• _TO DO_: Output exactly the lines below, starting with the line that has "Lemma sorted_names_NoDup l" and going on through the line that has "split; [done|]. intros", both included, and no other lines.

-------- SOURCE DATA

(* ===== verification/HostlistOrder.v ===== *)
(** * The order of host names: lemmas

    Sorted lists of ranges are sorted lists of host names, provided the names
    that share a prefix are padded to one width. *)

From Stdlib Require Import Sorting.Sorted.
From S2P Require Import Prelude NatCmp Hostlist HostlistFacts HostlistOps HostlistSeq HostlistSort HostlistCoalesce.

Local Open Scope Z_scope.
Local Open Scope slurm_scope.

(** By stem in natural order, names without a number first, then by number. *)
Definition name_cmp (s t : cstr) : Z :=
  let c := strnatcmp (stem s) (stem t) in
  if negb (c =? 0) then c
  else match trail s, trail t with
       | [], [] => 0
       | [], _ => -1
       | _, [] => 1
       | _, _ => num (trail s) - num (trail t)
       end.

Definition name_lt (s t : cstr) : Prop := name_cmp s t < 0.
Definition name_le (s t : cstr) : Prop := name_cmp s t <= 0.

(** The numbers after one stem are written with one minimal width. *)
Definition uniform (l : list cstr) : Prop :=
  exists W : cstr -> Z, Forall (fun s => trail s <> [] -> ewidth (strlen (trail s)) (num (trail s)) = ewidth (W (stem s)) (num (trail s))) l.

(** The parts of the names of a range. *)
Lemma name_of_range h s : range_wf h -> range_std h -> s ∈ range_hosts h ->
  stem s = hr_prefix h /\ hr_lo h <= num (trail s) <= hr_hi h /\ (if hr_singlehost h then trail s = [] else trail s <> []).
Proof.
  intros Wf Sd Hs. pose proof (rw_lo _ Wf). pose proof (rw_hi _ Wf). unfold range_hosts, range_std in *. destruct (hr_singlehost h) eqn:Es.
  - apply list_elem_of_singleton in Hs as ->. destruct (rw_single _ Wf Es) as (-> & -> & _). rewrite Sd.
    split_and!; try done. pose proof (stem_trail (hr_prefix h)) as E. by rewrite Sd, app_nil_r in E.
  - apply list_elem_of_fmap in Hs as (n & -> & Hn%elem_of_seqZ). unfold host_name.
    destruct (trail_app (hr_prefix h) (fmt_lu (hr_width h) n)) as [-> ->]; [apply fmt_lu_digits; lia|done|].
    rewrite num_fmt_lu by lia. split_and!; [done|lia|lia|apply fmt_lu_nonempty; lia].
Qed.

(** Names compare like the ranges they are in. *)
Lemma name_cmp_ranges h1 h2 s t : range_wf h1 -> range_std h1 -> s ∈ range_hosts h1 -> range_wf h2 -> range_std h2 -> t ∈ range_hosts h2 ->
  name_cmp s t = (let c := hostrange_prefix_cmp (Some h1) (Some h2) in if c =? 0 then num (trail s) - num (trail t) else c).
Proof.
  intros W1 S1 H1 W2 S2 H2. destruct (name_of_range _ _ W1 S1 H1) as (E1 & _ & T1), (name_of_range _ _ W2 S2 H2) as (E2 & _ & T2).
  unfold name_cmp, hostrange_prefix_cmp. rewrite E1, E2. cbn zeta. destruct (Z.eqb_spec (strnatcmp (hr_prefix h1) (hr_prefix h2)) 0) as [E|E]; simpl.
  2: { by rewrite (proj2 (Z.eqb_neq _ _)). }
  destruct (hr_singlehost h1), (hr_singlehost h2); simpl.
  - by rewrite T1, T2.
  - rewrite T1. by destruct (trail t).
  - rewrite T2. by destruct (trail s).
  - by destruct (trail s), (trail t).
Qed.

Lemma before_names h1 h2 s t : range_wf h1 -> range_std h1 -> s ∈ range_hosts h1 -> range_wf h2 -> range_std h2 -> t ∈ range_hosts h2 ->
  before h1 h2 -> name_lt s t.
Proof.
  intros W1 S1 H1 W2 S2 H2 Hb. unfold name_lt. rewrite (name_cmp_ranges h1 h2) by done. cbn zeta.
  destruct (name_of_range _ _ W1 S1 H1) as (_ & B1 & _), (name_of_range _ _ W2 S2 H2) as (_ & B2 & _).
  destruct Hb as [Hb|(Hk & _ & Hb)]; [rewrite (proj2 (Z.eqb_neq _ _)) by lia; done|].
  apply prefix_cmp_kind in Hk as ->; [|apply W1|apply W2]. simpl. lia.
Qed.

Lemma upto_names h1 h2 s t : range_wf h1 -> range_std h1 -> s ∈ range_hosts h1 -> range_wf h2 -> range_std h2 -> t ∈ range_hosts h2 ->
  upto h1 h2 -> name_le s t.
Proof.
  intros W1 S1 H1 W2 S2 H2 Hb. unfold name_le. rewrite (name_cmp_ranges h1 h2) by done. cbn zeta.
  destruct (name_of_range _ _ W1 S1 H1) as (_ & B1 & _), (name_of_range _ _ W2 S2 H2) as (_ & B2 & _).
  destruct Hb as [Hb|(Hk & Hb)]; [rewrite (proj2 (Z.eqb_neq _ _)); lia|].
  apply prefix_cmp_kind in Hk as ->; [|apply W1|apply W2]. simpl. lia.
Qed.

(** Names made from increasing numbers. *)
Lemma numbered_sorted {A : Type} (R : A -> A -> Prop) (f : Z -> A) k : forall c,
  (forall n m, c <= n < m -> m < c + k -> R (f n) (f m)) -> StronglySorted R (f <$> seqZ c k).
Proof.
  destruct (decide (0 <= k)) as [Hk|Hk]; [|intros c _; rewrite seqZ_nil by lia; constructor]. pattern k. apply natlike_ind; [intros c _; constructor| |done].
  clear k Hk. intros k Hk IH c HR. rewrite seqZ_cons by lia. rewrite Z.pred_succ. cbn [fmap list_fmap]. constructor.
  - apply IH. intros n m Hn Hm. apply HR; lia.
  - apply Forall_fmap, Forall_forall. intros n Hn%elem_of_seqZ. apply HR; lia.
Qed.

Lemma range_names_sorted h : range_wf h -> range_std h -> StronglySorted name_lt (range_hosts h).
Proof.
  intros Wf Sd. destruct (hr_singlehost h) eqn:Es; [unfold range_hosts; rewrite Es; repeat constructor|].
  pose proof (rw_lo _ Wf). pose proof (rw_hi _ Wf). assert (E : range_hosts h = host_name (hr_prefix h) (hr_width h) <$> nums h) by (unfold range_hosts; by rewrite Es).
  rewrite E. apply numbered_sorted. intros n m Hn Hm. unfold name_lt.
  assert (Hin : forall k, hr_lo h <= k <= hr_hi h -> host_name (hr_prefix h) (hr_width h) k ∈ range_hosts h).
  { intros k Hk. rewrite E. apply list_elem_of_fmap. exists k. split; [done|]. unfold nums. rewrite elem_of_seqZ. lia. }
  assert (Hn' : forall k, hr_lo h <= k <= hr_hi h -> num (trail (host_name (hr_prefix h) (hr_width h) k)) = k).
  { intros k Hk. unfold host_name. destruct (trail_app (hr_prefix h) (fmt_lu (hr_width h) k)) as [_ ->].
    - apply fmt_lu_digits; lia.
    - unfold range_std in Sd. by rewrite Es in Sd.
    - apply num_fmt_lu; lia. }
  rewrite (name_cmp_ranges h h) by (done || apply Hin; lia). cbn zeta.
  rewrite (proj2 (prefix_cmp_kind h h (rw_plain _ Wf) (rw_plain _ Wf)) eq_refl). simpl. rewrite !Hn' by lia. lia.
Qed.

(** Lists of ranges that are ordered by [P] list their names in the order [R]. *)
Lemma names_sorted (P : hostrange -> hostrange -> Prop) (R : cstr -> cstr -> Prop) rs :
  (forall h1 h2 s t, range_wf h1 -> range_std h1 -> s ∈ range_hosts h1 -> range_wf h2 -> range_std h2 -> t ∈ range_hosts h2 -> P h1 h2 -> R s t) ->
  (forall s t, name_lt s t -> R s t) ->
  Forall (fun x => range_wf x.2) rs -> Forall (fun x => range_std x.2) rs -> StronglySorted P rs.*2 -> StronglySorted R (rhosts rs).
Proof.
  intros HP HR. induction rs as [|[a h] rs IH]; intros Wf Sd S; [constructor|]. rewrite rhosts_cons. simpl in *.
  apply Forall_cons in Wf as [Wh Wf], Sd as [Sh Sd]. apply StronglySorted_inv in S as [S Hh]. simpl in *. apply StronglySorted_app_iff.
  split_and!; [|by apply IH|].
  - pose proof (range_names_sorted h Wh Sh) as Hr. clear - Hr HR. induction Hr as [|s l Hr IH Hs]; constructor; [done|]. by eapply Forall_impl; [|apply HR].
  - intros s t Hs Ht. apply list_elem_of_bind in Ht as ([b h2] & Ht & Hin). simpl in Ht.
    rewrite Forall_forall in Wf, Sd. rewrite Forall_forall in Hh. apply (HP h h2); try done; [apply (Wf _ Hin)|apply (Sd _ Hin)|].
    apply Hh, list_elem_of_fmap. by exists (b, h2).
Qed.

(** Strictly sorted names are different. *)
Lemma name_lt_irrefl s : plain s -> ~ name_lt s s.
Proof.
  intros Hp. unfold name_lt, name_cmp. assert (Hs : plain (stem s)) by (rewrite <-(stem_trail s) in Hp; by apply plain_app in Hp as [? _]).
  rewrite (proj2 (strnatcmp_eq _ _ Hs Hs) eq_refl). simpl. destruct (trail s); lia.
Qed.

Lemma range_hosts_plain h s : range_wf h -> s ∈ range_hosts h -> plain s.
Proof.
  intros Wf Hs. pose proof (rw_lo _ Wf). pose proof (rw_hi _ Wf). unfold range_hosts in Hs. destruct (hr_singlehost h).
  - apply list_elem_of_singleton in Hs as ->. apply Wf.
  - apply list_elem_of_fmap in Hs as (n & -> & Hn%elem_of_seqZ). apply plain_app. split; [apply Wf|]. apply digits_are_plain, fmt_lu_digits. lia.
Qed.

Lemma sorted_names_NoDup l : Forall plain l -> StronglySorted name_lt l -> NoDup l.
Proof.
  intros Hp. induction 1 as [|s l S IH Hs]; [constructor|]. apply Forall_cons in Hp as [Hp1 Hp2]. constructor; [|by apply IH].
  intros Hin. rewrite Forall_forall in Hs. by apply (name_lt_irrefl s Hp1), Hs.
Qed.

(** Uniform names make uniform ranges. *)
Lemma uniform_good rs : Forall (fun x => range_wf x.2) rs -> Forall (fun x => range_std x.2) rs -> uniform (rhosts rs) -> exists W, all_good W rs.
Proof.
  intros Wf Sd [W HW]. exists W. rewrite Forall_forall in Wf, Sd |- *. rewrite Forall_forall in HW. intros [a h] Hx. specialize (Wf _ Hx). specialize (Sd _ Hx). simpl in *.
  split; [done|]. intros Es. pose proof (rw_lo _ Wf). pose proof (rw_hi _ Wf). set (s := host_name (hr_prefix h) (hr_width h) (hr_lo h)).
  assert (Hs : s ∈ range_hosts h). { unfold range_hosts. rewrite Es. apply list_elem_of_fmap. exists (hr_lo h). split; [done|]. rewrite elem_of_seqZ. lia. }
  specialize (HW s). unfold range_std in Sd. rewrite Es in Sd. unfold s, host_name in HW.
  destruct (trail_app (hr_prefix h) (fmt_lu (hr_width h) (hr_lo h))) as [E1 E2]; [apply fmt_lu_digits; lia|done|].
  rewrite E1, E2, num_fmt_lu, strlen_fmt_lu in HW by lia. rewrite <-HW.
  - unfold ewidth. lia.
  - apply list_elem_of_bind. by exists (a, h).
  - apply fmt_lu_nonempty. lia.
Qed.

----------------

• _SOLUTION FOR THIS TASK_:
Lemma sorted_names_NoDup l : Forall plain l -> StronglySorted name_lt l -> NoDup l.
Proof.
  intros Hp. induction 1 as [|s l S IH Hs]; [constructor|]. apply Forall_cons in Hp as [Hp1 Hp2]. constructor; [|by apply IH].
  intros Hin. rewrite Forall_forall in Hs. by apply (name_lt_irrefl s Hp1), Hs.
Qed.

(** Uniform names make uniform ranges. *)
Lemma uniform_good rs : Forall (fun x => range_wf x.2) rs -> Forall (fun x => range_std x.2) rs -> uniform (rhosts rs) -> exists W, all_good W rs.
Proof.
  intros Wf Sd [W HW]. exists W. rewrite Forall_forall in Wf, Sd |- *. rewrite Forall_forall in HW. intros [a h] Hx. specialize (Wf _ Hx). specialize (Sd _ Hx). simpl in *.
  split; [done|]. intros Es. pose proof (rw_lo _ Wf). pose proof (rw_hi _ Wf). set (s := host_name (hr_prefix h) (hr_width h) (hr_lo h)).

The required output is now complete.